(** [StateFilesystem::atomic_move_directory] from a live container directory
    to a quarantine entry. *)
Definition move_directory (m : DurableMutation) (id : string) (t : TombstoneKind * string)
    : M () :=
  do! lift (reject_if (negb (is_directory_move m))
    (state_error Internal "commit-state-directory"
       "file mutation {mutation:?} cannot move a state directory"));
  do! read (λ d, reject_if (bool_decide (d_containers d !! id = None))
    (state_error FailedPrecondition "commit-state-directory"
       "state transaction source is not a plain directory: {}: {error}"));
  do! read (λ d, reject_if (bool_decide (is_Some (d_quarantine d !! t)))
    (state_error Conflict "commit-state-directory"
       "state transaction destination already exists: {}"));
  do! modify (move_to_quarantine id t);
  do! check (DurableDirectory m DirectoryMoved);
  do! check (DurableDirectory m SourceParentSynced);
  check (DurableDirectory m DestinationParentSynced).

(** [create_private_directory]; the new directory must not exist. *)
Definition create_container_directory (id : string) : M () :=
  do! read (λ d, reject_if (bool_decide (is_Some (d_containers d !! id)))
    (state_error Internal "create-state-directory" "{}: {error}"));
  modify (make_container_dir id).

(** [path_exists(container_directory(id))] and [path_exists(tombstone)]. *)
Definition container_exists (id : string) (d : Disk) : bool :=
  bool_decide (is_Some (d_containers d !! id)).
Definition tombstone_exists (t : TombstoneKind * string) (d : Disk) : bool :=
  bool_decide (is_Some (d_quarantine d !! t)).

(** [delete_tombstone], [failed_create_tombstone], [failed_restore_tombstone] *)
Definition delete_tombstone (operation_id : string) : TombstoneKind * string :=
  (Deleted, operation_id).
Definition failed_create_tombstone (operation_id : string) : TombstoneKind * string :=
  (FailedCreate, operation_id).
Definition failed_restore_tombstone (operation_id : string) : TombstoneKind * string :=
  (FailedRestore, operation_id).
End store.
Arguments World : clear implicits.
Arguments World {_}.

(** ** Rules for the primitive effects *)

Section disk_rules.
Context `{SE : StoreEnv}.
Implicit Types (w : World) (d : Disk).

Lemma wp_read {A} (f : Disk → Result A) Q w : Q (f (w_disk w)) w → wp (read f) Q w.
Proof. done. Qed.

(** A checkpoint passes or fails; the state root stays as it is. *)
Lemma wp_check p Q w :
  (∀ r w', w_disk w' = w_disk w → Q r w') → wp (check p) Q w.
Proof. intros H. unfold wp, check. destruct (fault_check p (w_faults w)) as [r s]. by apply H. Qed.

Lemma wp_now Q w :
  (∀ t w', w_disk w' = w_disk w → Q (Ok t) w') → wp system_time_now Q w.
Proof. intros H. by apply H. Qed.

Lemma wp_check_bind {B} p (k : () → M B) Q w :
  (∀ e w', w_disk w' = w_disk w → Q (Err e) w') →
  (∀ w', w_disk w' = w_disk w → wp (k ()) Q w') →
  wp (bind (check p) k) Q w.
Proof.
  intros He Hk. apply wp_bind, wp_check. intros [[]|e] w' Hw; [by apply Hk|by apply He].
Qed.

(** Every outcome of a write under an arbitrary injector: rejected before
    anything changed, stopped with only its temporary file left, stopped after
    the commit, or completed. *)
Lemma wp_write_json m f Q w :
  (∀ e w', w_disk w' = w_disk w → Q (Err e) w') →
  (∀ e w', parent_exists f (w_disk w) = true →
     w_disk w' = open_transaction f (w_disk w) → Q (Err e) w') →
  (∀ r w', parent_exists f (w_disk w) = true →
     w_disk w' = commit_file f (open_transaction f (w_disk w)) → Q r w') →
  wp (write_json m f) Q w.
Proof.
  intros Hrej Htmp Hdone. unfold write_json, atomic_write.
  apply wp_bind, wp_lift. destruct (is_directory_move m); [by apply Hrej|]. simpl.
  apply wp_bind, wp_lift. destruct (bool_decide (MAX_STATE_FILE_BYTES < encoded_len f));
    [by apply Hrej|]. simpl.
  apply wp_bind, wp_read. destruct (parent_exists f (w_disk w)) eqn:Hp; [|by apply Hrej]. simpl.
  apply wp_bind. unfold wp at 1; simpl.
  do 5 (apply wp_check_bind;
    [ let He := fresh "He" in intros e w' He; simpl in He; apply Htmp; congruence |];
    let w1 := fresh "w1" in let Hw1 := fresh "Hw1" in intros w1 Hw1; simpl in Hw1).
  apply wp_bind. unfold wp at 1; simpl.
  apply wp_check_bind.
  { intros e w' Hw'. simpl in Hw'. apply Hdone; [done|]. rewrite Hw'. repeat f_equal. congruence. }
  intros wa Ha. apply wp_check. intros r wb Hb. simpl in *. apply Hdone; [done|].
  rewrite Hb, Ha. f_equal. congruence.
Qed.
(* ===== verification/Freezer.v ===== *)
(** * Pause and resume (crates/runtime/src/state/freezer.rs) *)

From stdpp Require Import base gmap strings list.
From S2P Require Import Prelude Sdk Identifiers Lifecycle Fault OciState Contracts StoreModel Disk.
From S2P Require Import RestoreContract Journal.
From S2P Require Import Events Claims Create.
Local Open Scope string_scope.
Local Open Scope Z_scope.

Inductive FreezerAction : Type := Pause | Resume.

(** [FreezerAction::kind], [desired], [name] and the mutation names. *)
Definition action_kind (a : FreezerAction) : StoredOperationKind :=
  match a with Pause => KPause | Resume => KResume end.
Definition action_desired (a : FreezerAction) : bool :=
  match a with Pause => true | Resume => false end.
Definition action_name (a : FreezerAction) : string :=
  match a with Pause => "pause" | Resume => "resume" end.
Definition prepare_mutation (a : FreezerAction) : DurableMutation :=
  match a with Pause => PreparePauseOperation | Resume => PrepareResumeOperation end.
Definition claim_mutation (a : FreezerAction) : DurableMutation :=
  match a with Pause => ClaimPauseOperation | Resume => ClaimResumeOperation end.
Definition reconcile_container_mutation (a : FreezerAction) : DurableMutation :=
  match a with Pause => ReconcilePauseContainer | Resume => ReconcileResumeContainer end.
Definition reconcile_operation_mutation (a : FreezerAction) : DurableMutation :=
  match a with Pause => ReconcilePauseOperation | Resume => ReconcileResumeOperation end.
Definition complete_container_mutation (a : FreezerAction) : DurableMutation :=
  match a with Pause => CompletePauseContainer | Resume => CompleteResumeContainer end.
Definition complete_operation_mutation (a : FreezerAction) : DurableMutation :=
  match a with Pause => CompletePauseOperation | Resume => CompleteResumeOperation end.
Definition action_event (a : FreezerAction) : RuntimeEventKind :=
  match a with Pause => ContainerPaused | Resume => ContainerResumed end.

Section freezer.
Context `{SE : StoreEnv}.

Definition freezer_event (operation : StoredOperation) (operation_id : string)
    (action : FreezerAction) : M () :=
  do! append_operation_event operation_id (action_name action)
    (target_exact (so_container_id operation) (so_generation operation)) None
    (action_event action) {[OPERATION_ID_ATTRIBUTE := operation_id]};
  ret ().

Definition reconcile_succeeded_freezer (operation : StoredOperation)
    (response : ContainerRecord) (action : FreezerAction) : M RecordOperationPreparation :=
  catch (read (load_stored_container (so_container_id operation))) (λ loaded,
  match loaded with
  | Err error =>
      if bool_decide (code error = NotFound) then ret (RecordReplayed response) else fail error
  | Ok stored =>
      let record := sc_record stored in
      if bool_decide (cr_generation record ≠ so_generation operation)
         || bool_decide (record = response)
      then ret (RecordReplayed response)
      else if bool_decide (st_status (cr_state record) ≠ Running)
              || bool_decide (st_status (cr_state response) ≠ Running)
              || negb (Bool.eqb (is_paused (cr_state response)) (action_desired action))
              || bool_decide (st_pid (cr_state record) = st_pid (cr_state response))
      then ret (RecordReplayed response)
      else
        let! rebound_state := lift (rebuild_state (cr_state response) Running
                                      (st_pid (cr_state record))) in
        let! rebound_state := lift (rebuild_paused_state rebound_state
                                      (action_desired action)) in
        let rebound_response := with_state rebound_state response in
        let! expected_state := lift (rebuild_paused_state (cr_state rebound_response)
                                       (is_paused (cr_state record))) in
        let expected_durable := with_state expected_state rebound_response in
        do! lift (reject_if (bool_decide (expected_durable ≠ record))
          (state_error Conflict (action_name action)
             "completed {} operation {} changed beyond its recovered process identity"));
        do! write_operation (reconcile_operation_mutation action) (so_operation_id operation)
          (set_outcome (Succeeded rebound_response) operation);
        ret (RecordReplayed rebound_response)
  end).

Definition prepare_freezer (request : ContainerOperationRequest) (action : FreezerAction)
    : M RecordOperationPreparation :=
  let operation_id := oc_operation_id (cop_context request) in
  let target := cop_target request in
  let operation_name := action_name action in
  let! digest := lift (request_digest (FreezerFingerprint target) operation_name) in
  let! existing := read (load_operation_if_present operation_id) in
  match existing with
  | Some operation =>
      do! lift (validate_retry operation operation_id (action_kind action) (ct_id target)
                  digest operation_name);
      match so_outcome operation with
      | Prepared =>
          let! stored := read (load_stored_exact (so_container_id operation)
                                 (so_generation operation)) in
          if Bool.eqb (is_paused (cr_state (sc_record stored))) (action_desired action) then
            do! lift (ensure_active_operation stored operation_id operation_name);
            do! (if bool_decide (is_Some (sc_active_operation stored)) then
                   write_record (reconcile_container_mutation action)
                     (so_container_id operation) (set_sc_active None stored)
                 else ret ());
            do! freezer_event operation (so_operation_id operation) action;
            do! write_operation (reconcile_operation_mutation action) operation_id
              (set_outcome (Succeeded (sc_record stored)) operation);
            ret (RecordReplayed (sc_record stored))
          else
            let! stored := claim_active_operation stored operation_id (claim_mutation action)
                             operation_name in
            ret (RecordResume (sc_record stored))
      | Succeeded response => reconcile_succeeded_freezer operation response action
      | Failed error => fail error
      | _ => fail (state_error FailedPrecondition operation_name
               "{operation_name} operation {} has an invalid outcome")
      end
  | None =>
      do! validate_deadline (cop_context request) operation_name;
      let! stored := read (load_stored_container (ct_id target)) in
      do! lift (generation_fence target (cr_generation (sc_record stored)) operation_name);
      do! lift (reject_if (bool_decide (st_status (cr_state (sc_record stored)) ≠ Running))
        (state_error FailedPrecondition operation_name
           "container {} generation {} cannot {operation_name} while {}"));
      do! write_operation (prepare_mutation action) operation_id
        (new_operation operation_id (action_kind action) (ct_id target)
           (cr_generation (sc_record stored)) None None (current digest));
      let! stored := claim_active_operation stored operation_id (claim_mutation action)
                       operation_name in
      ret (RecordPrepared (sc_record stored))
  end.

Definition prepare_pause (request : ContainerOperationRequest) := prepare_freezer request Pause.
Definition prepare_resume (request : ContainerOperationRequest) := prepare_freezer request Resume.

Definition complete_freezer (operation_id : string) (status : ContainerState) (pid : option Z)
    (paused : bool) (action : FreezerAction) : M ContainerRecord :=
  let operation_name := action_name action in
  do! lift (reject_if
    (bool_decide (status ≠ Running)
     || match pid with Some pid => bool_decide (pid ≤ 0) | None => true end)
    (state_error InvalidArgument operation_name
       "driver returned invalid freezer state {status} with PID {pid:?}"));
  do! lift (reject_if (negb (Bool.eqb paused (action_desired action)))
    (state_error FailedPrecondition operation_name
       "driver {operation_name} returned paused={paused}, expected {}"));
  let! operation := read (load_operation operation_id) in
  do! lift (reject_if (bool_decide (so_kind operation ≠ action_kind action))
    (state_error FailedPrecondition operation_name
       "operation {operation_id} is not an OCI {operation_name}"));
  match so_outcome operation with
  | Succeeded response => ret response
  | Failed error => fail error
  | Prepared =>
      let! stored := read (load_stored_container (so_container_id operation)) in
      do! lift (reject_if
        (bool_decide (cr_generation (sc_record stored) ≠ so_generation operation))
        (generation_conflict operation_name));
      let state := cr_state (sc_record stored) in
      do! lift (reject_if
        (bool_decide (st_status state ≠ Running) || bool_decide (st_pid state ≠ pid))
        (state_error Conflict operation_name
           "container {} durable state does not match driver freezer response"));
      let! state := lift (rebuild_paused_state state paused) in
      let stored := set_sc_state state stored in
      do! lift (schema_validate_state state);
      do! lift (ensure_active_operation stored operation_id operation_name);
      let stored := set_sc_active None stored in
      do! write_record (complete_container_mutation action) (so_container_id operation) stored;
      let response := sc_record stored in
      do! freezer_event operation operation_id action;
      do! write_operation (complete_operation_mutation action) operation_id
        (set_outcome (Succeeded response) operation);
      ret response
  | _ => fail (state_error FailedPrecondition operation_name
           "{operation_name} operation {operation_id} has an invalid outcome")
  end.

Definition complete_pause (operation_id : string) (status : ContainerState) (pid : option Z)
    (paused : bool) := complete_freezer operation_id status pid paused Pause.
Definition complete_resume (operation_id : string) (status : ContainerState) (pid : option Z)
    (paused : bool) := complete_freezer operation_id status pid paused Resume.
End freezer.
(* ===== verification/ProcessStore.v ===== *)
(** * Exec processes (crates/runtime/src/state/process.rs, process_recovery.rs)

    Durable records of processes started by exec, their signals and waits, and
    the recovery of process identities after a driver was replaced. *)

From stdpp Require Import base gmap strings list pretty.
From S2P Require Import Prelude Sdk Identifiers Lifecycle Fault OciState Contracts StoreModel Disk.
From S2P Require Import RestoreContract Journal.
From S2P Require Import Events Claims Create.
Local Open Scope string_scope.
Local Open Scope Z_scope.

(** [bool::to_string] *)
Definition bool_text (b : bool) : string := if b then "true" else "false".

Definition exit_status_attributes (status : ExitStatus) : gmap string string :=
  let attributes : gmap string string := ∅ in
  let attributes :=
    match exit_code status with
    | Some c => <["exit-code" := pretty c]> attributes
    | None => attributes
    end in
  let attributes :=
    match exit_signal status with
    | Some s => <["signal" := pretty s]> attributes
    | None => attributes
    end in
  <["oom-killed" := bool_text (oom_killed status)]> attributes.

Definition exit_status_conflict : Error :=
  state_error Conflict "complete-process-wait"
    "process {} terminal result mismatch: durable {durable:?}, driver {observed:?}".

(** The file names of a process directory: records and pending transactions.
    The operating system lists them in no particular order. *)
Definition process_entries (pd : ProcessDir) : list string :=
  ((λ p, record_file_name p.1) <$> map_to_list (pd_records pd)) ++
  ((λ p, transaction_file_name (record_file_name p)) <$> elements (pd_next pd)).

Section process.
Context `{SE : StoreEnv}.

(** [ExecRequest::validate] *)
Definition validate_exec_request (r : ExecRequest) : Result unit :=
  check! reject_if (is_init (exec_process_id r))
    (invalid_request "exec.process_id `init` is reserved for the container's configured process");
  check! semantic_validate_process (exec_process r);
  try! _io := resolve_for_process (exec_io r) (exec_process r) in
  Ok ().

Definition validate_process_retry (stored : StoredOperation) (operation_id : string)
    (kind : StoredOperationKind) (container_id process_id : string) (digest : RequestDigests)
    (operation : string) : Result unit :=
  check! validate_retry stored operation_id kind container_id digest operation;
  reject_if (bool_decide (so_process_id stored ≠ Some process_id))
    (state_error FailedPrecondition operation
       "operation ID {operation_id} was already used for a different process").

Definition validate_process_response (response : ProcessRecord) (operation : StoredOperation)
    (operation_name : string) : Result unit :=
  try! process_id := required_operation_process_id operation operation_name in
  reject_if
    (bool_decide (pt_container (pr_target response) ≠
                  target_exact (so_container_id operation) (so_generation operation))
     || bool_decide (pt_process_id (pr_target response) ≠ process_id)
     || bool_decide (pr_pid response = None)
     || bool_decide (pr_pid response = Some 0))
    (state_error FailedPrecondition operation_name
       "operation {} contains an invalid process response").
(* ===== verification/CheckpointStore.v ===== *)
(** * Checkpoints (crates/runtime/src/state/checkpoint.rs)

    A checkpoint of an exact, paused, running generation: the source record is
    left unchanged and the driver's evidence is bound to it. *)

From stdpp Require Import base gmap strings list pretty.
From S2P Require Import Prelude Sdk Identifiers Lifecycle Fault OciState Contracts StoreModel Disk.
From S2P Require Import RestoreContract Journal Events Claims Create ProcessStore.
Local Open Scope string_scope.
Local Open Scope Z_scope.

(** [CheckpointOperationPreparation] of state/mod.rs *)
Inductive CheckpointOperationPreparation : Type :=
  | CheckpointPrepared (r : ContainerRecord)
  | CheckpointResume (r : ContainerRecord)
  | CheckpointReplayed (r : CheckpointResponse).

(** [invalid_outcome] of checkpoint.rs *)
Definition invalid_checkpoint_outcome : Error :=
  state_error FailedPrecondition "checkpoint"
    "checkpoint operation {operation_id} has an invalid durable outcome".

Definition ensure_checkpoint_source (record : ContainerRecord) : Result () :=
  check! reject_if (bool_decide (st_status (cr_state record) ≠ Running)
                    || negb (record_is_paused record))
    (state_error FailedPrecondition "checkpoint"
       "container {} generation {} must be running and paused before checkpoint");
  try! _config := map_err
    (λ _, state_error FailedPrecondition "checkpoint"
            "checkpoint source has an invalid configuration digest: {}")
    (checkpoint_digest_new (cr_config_digest record)) in
  try! attachments := ok_or
    (state_error FailedPrecondition "checkpoint"
       "checkpoint source has no attachment-manifest digest")
    (cr_attachments_digest record) in
  try! _attachments := map_err
    (λ _, state_error FailedPrecondition "checkpoint"
            "checkpoint source has an invalid attachment digest: {}")
    (checkpoint_digest_new attachments) in
  Ok ().

Section checkpoint_store.
Context `{SE : StoreEnv}.

Definition prepare_checkpoint (request : CheckpointRequest) : M CheckpointOperationPreparation :=
  do! lift (checkpoint_request_validate request);
  let! digest := lift (checkpoint_request_digest request) in
  let operation_id := oc_operation_id (ckr_context request) in
  let target := ckr_target request in
  let! existing := read (load_operation_if_present operation_id) in
  match existing with
  | Some operation =>
      do! lift (validate_retry operation operation_id KCheckpoint (ct_id target) digest
                  "checkpoint");
      do! lift (reject_if (bool_decide (so_request operation ≠ Some (RequestCheckpoint request)))
        (state_error FailedPrecondition "checkpoint"
           "operation ID {operation_id} was already used for a different checkpoint request"));
      match so_outcome operation with
      | Prepared =>
          let! stored := read (load_stored_exact (so_container_id operation)
                                 (so_generation operation)) in
          do! lift (ensure_checkpoint_source (sc_record stored));
          do! read (ensure_no_active_process_operations stored "checkpoint");
          let! stored := claim_active_operation stored operation_id ClaimCheckpointOperation
                           "checkpoint" in
          ret (CheckpointResume (sc_record stored))
      | SucceededCheckpoint response => ret (CheckpointReplayed response)
      | Failed error => fail error
      | _ => fail invalid_checkpoint_outcome
      end
  | None =>
      do! validate_deadline (ckr_context request) "checkpoint";
      let! stored := read (load_stored_container (ct_id target)) in
      let! expected_generation := lift (ok_or
        (state_error InvalidArgument "checkpoint"
           "checkpoint request does not contain an exact generation")
        (ct_generation target)) in
      do! lift (reject_if
        (bool_decide (cr_generation (sc_record stored) ≠ expected_generation))
        (generation_conflict "checkpoint"));
      do! lift (ensure_checkpoint_source (sc_record stored));
      do! read (ensure_no_active_process_operations stored "checkpoint");
      do! write_operation PrepareCheckpointOperation operation_id
        (new_operation operation_id KCheckpoint (sc_id stored) (cr_generation (sc_record stored))
           None (Some (RequestCheckpoint request)) (current digest));
      let! stored := claim_active_operation stored operation_id ClaimCheckpointOperation
                       "checkpoint" in
      ret (CheckpointPrepared (sc_record stored))
  end.

Definition complete_checkpoint (operation_id : string) (response : CheckpointResponse)
    : M CheckpointResponse :=
  let! operation := read (load_operation operation_id) in
  do! lift (reject_if (bool_decide (so_kind operation ≠ KCheckpoint)) invalid_checkpoint_outcome);
  match so_outcome operation with
  | Prepared =>
      let! request := lift
        match so_request operation with
        | Some (RequestCheckpoint request) => Ok request
        | _ => Err (state_error FailedPrecondition "checkpoint"
                 "checkpoint operation {operation_id} has no retained request")
        end in
      do! lift (checkpoint_response_validate_for_request response request);
      let! stored := read (load_stored_exact (so_container_id operation)
                             (so_generation operation)) in
      do! lift (ensure_checkpoint_source (sc_record stored));
      do! lift (reject_if (bool_decide (ckresp_source response ≠ sc_record stored))
        (state_error Conflict "checkpoint"
           "checkpoint operation {operation_id} returned a source record that differs from durable state"));
      do! lift (ensure_active_operation stored operation_id "checkpoint");
      let stored := set_sc_active None stored in
      do! write_record CompleteCheckpointContainer (so_container_id operation) stored;
      do! write_operation CompleteCheckpointOperation operation_id
        (set_outcome (SucceededCheckpoint response) operation);
      ret response
  | SucceededCheckpoint response => ret response
  | Failed error => fail error
  | _ => fail invalid_checkpoint_outcome
  end.
End checkpoint_store.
++++++++++++++++++++
> **Work instructions**
Scan the records for the string "does" and report each line where it occurs.

> **Answer box**
           "container {} durable state does not match driver freezer response"));
           "checkpoint request does not contain an exact generation")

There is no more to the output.